# Work instructions:
How many lines in the records below contain "next"? Reply with the number only.

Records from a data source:
● ● ● ● ●

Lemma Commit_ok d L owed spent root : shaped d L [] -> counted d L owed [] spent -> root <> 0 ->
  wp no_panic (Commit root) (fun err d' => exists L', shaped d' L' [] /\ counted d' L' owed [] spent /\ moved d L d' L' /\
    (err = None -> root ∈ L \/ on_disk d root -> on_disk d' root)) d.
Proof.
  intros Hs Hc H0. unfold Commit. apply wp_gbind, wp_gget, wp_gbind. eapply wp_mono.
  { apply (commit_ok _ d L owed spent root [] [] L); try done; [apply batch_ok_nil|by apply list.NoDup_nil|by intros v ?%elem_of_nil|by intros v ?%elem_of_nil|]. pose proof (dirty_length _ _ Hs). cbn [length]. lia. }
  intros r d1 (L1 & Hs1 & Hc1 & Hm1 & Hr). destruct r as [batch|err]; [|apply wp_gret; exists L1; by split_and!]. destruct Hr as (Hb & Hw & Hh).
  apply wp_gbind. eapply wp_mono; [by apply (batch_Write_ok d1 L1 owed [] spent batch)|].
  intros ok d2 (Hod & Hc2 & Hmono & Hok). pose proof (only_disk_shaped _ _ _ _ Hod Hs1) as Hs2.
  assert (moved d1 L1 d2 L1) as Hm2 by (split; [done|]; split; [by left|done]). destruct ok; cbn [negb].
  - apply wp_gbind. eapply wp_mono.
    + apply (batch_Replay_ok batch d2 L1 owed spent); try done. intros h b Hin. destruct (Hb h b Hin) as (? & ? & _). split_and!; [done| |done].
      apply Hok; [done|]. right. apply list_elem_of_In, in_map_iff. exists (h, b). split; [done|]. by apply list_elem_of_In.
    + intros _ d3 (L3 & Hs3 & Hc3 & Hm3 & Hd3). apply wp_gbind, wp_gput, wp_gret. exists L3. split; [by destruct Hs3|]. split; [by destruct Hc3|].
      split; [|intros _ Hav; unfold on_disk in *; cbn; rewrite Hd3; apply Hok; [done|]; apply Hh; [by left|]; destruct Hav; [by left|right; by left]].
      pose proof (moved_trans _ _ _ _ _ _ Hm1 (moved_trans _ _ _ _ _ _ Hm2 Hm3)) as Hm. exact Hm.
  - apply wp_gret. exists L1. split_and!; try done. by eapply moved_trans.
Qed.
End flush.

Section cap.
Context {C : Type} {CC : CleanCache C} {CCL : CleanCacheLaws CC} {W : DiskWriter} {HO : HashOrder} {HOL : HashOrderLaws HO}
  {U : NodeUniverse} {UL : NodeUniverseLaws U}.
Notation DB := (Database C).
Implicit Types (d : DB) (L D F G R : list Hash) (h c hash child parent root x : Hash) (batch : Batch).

● ● ● ● ●

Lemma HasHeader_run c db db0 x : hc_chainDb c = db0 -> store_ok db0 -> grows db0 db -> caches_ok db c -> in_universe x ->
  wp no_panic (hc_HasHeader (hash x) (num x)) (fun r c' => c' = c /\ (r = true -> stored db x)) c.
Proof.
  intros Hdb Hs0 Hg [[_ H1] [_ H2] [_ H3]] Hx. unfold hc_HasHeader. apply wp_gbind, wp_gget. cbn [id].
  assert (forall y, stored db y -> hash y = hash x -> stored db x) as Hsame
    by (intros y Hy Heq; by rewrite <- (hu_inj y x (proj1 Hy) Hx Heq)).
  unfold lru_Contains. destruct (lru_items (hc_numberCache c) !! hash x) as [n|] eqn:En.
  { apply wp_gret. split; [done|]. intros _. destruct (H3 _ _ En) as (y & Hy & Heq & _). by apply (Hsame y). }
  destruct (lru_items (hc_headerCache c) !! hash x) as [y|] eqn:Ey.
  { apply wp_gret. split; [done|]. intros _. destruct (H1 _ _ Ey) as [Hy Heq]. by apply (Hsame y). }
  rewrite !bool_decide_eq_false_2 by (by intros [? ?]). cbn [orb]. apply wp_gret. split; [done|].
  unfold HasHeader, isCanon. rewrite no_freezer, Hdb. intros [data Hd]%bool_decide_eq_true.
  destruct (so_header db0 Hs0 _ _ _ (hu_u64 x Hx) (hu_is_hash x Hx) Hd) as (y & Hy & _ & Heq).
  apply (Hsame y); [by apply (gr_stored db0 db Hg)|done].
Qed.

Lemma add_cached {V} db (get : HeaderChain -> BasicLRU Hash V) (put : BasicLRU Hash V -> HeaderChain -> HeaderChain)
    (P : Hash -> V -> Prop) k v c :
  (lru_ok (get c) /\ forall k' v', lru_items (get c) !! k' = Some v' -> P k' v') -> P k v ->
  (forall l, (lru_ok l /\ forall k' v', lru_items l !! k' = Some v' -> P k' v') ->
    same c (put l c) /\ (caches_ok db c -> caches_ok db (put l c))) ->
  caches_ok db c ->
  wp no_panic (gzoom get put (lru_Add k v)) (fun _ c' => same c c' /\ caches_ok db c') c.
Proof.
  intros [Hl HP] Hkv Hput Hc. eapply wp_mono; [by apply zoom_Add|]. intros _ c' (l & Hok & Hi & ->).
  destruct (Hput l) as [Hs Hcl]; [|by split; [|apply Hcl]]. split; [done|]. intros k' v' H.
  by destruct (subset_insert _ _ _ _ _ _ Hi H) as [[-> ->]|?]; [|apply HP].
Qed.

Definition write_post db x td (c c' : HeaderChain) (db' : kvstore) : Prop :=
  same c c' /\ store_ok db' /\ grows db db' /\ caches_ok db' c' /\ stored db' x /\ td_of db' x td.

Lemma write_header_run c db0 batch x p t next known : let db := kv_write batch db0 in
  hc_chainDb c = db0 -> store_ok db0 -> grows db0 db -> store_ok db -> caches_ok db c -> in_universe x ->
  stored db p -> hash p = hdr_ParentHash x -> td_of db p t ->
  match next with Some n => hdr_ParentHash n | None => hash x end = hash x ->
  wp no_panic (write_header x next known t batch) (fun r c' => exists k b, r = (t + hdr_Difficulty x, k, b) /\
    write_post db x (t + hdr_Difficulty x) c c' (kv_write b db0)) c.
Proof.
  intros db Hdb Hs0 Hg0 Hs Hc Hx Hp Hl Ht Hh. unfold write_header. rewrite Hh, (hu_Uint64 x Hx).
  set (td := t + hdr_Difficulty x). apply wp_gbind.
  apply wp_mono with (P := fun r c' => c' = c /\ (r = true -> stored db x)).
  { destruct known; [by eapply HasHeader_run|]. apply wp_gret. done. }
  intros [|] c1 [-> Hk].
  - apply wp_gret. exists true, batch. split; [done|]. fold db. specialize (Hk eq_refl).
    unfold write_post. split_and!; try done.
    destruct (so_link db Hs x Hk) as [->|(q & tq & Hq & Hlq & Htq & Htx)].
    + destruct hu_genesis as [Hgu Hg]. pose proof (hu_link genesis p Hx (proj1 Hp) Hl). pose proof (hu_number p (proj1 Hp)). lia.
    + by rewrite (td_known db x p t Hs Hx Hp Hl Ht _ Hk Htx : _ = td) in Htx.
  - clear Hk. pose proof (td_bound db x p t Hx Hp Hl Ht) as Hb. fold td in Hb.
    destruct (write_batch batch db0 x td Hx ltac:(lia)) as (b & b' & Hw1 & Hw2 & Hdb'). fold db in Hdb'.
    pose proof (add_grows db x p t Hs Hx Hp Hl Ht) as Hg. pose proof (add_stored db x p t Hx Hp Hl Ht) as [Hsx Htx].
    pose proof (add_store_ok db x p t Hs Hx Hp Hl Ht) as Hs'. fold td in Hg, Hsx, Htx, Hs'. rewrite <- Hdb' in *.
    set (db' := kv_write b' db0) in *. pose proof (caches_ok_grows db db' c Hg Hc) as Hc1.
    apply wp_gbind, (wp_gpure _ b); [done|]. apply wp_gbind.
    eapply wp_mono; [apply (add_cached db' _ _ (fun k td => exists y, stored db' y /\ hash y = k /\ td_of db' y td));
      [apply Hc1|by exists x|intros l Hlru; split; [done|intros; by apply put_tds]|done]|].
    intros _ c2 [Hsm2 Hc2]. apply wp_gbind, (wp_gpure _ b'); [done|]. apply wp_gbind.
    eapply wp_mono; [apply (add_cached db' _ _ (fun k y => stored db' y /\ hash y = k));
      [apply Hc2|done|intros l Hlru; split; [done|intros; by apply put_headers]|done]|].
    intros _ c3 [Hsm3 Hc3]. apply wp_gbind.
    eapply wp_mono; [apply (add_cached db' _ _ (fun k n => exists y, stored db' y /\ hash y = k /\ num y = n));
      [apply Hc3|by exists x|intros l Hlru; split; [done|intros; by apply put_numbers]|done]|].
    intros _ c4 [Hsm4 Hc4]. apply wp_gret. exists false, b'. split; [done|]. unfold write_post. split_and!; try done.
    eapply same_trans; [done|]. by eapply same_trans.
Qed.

● ● ● ● ●

# Exercise response:
3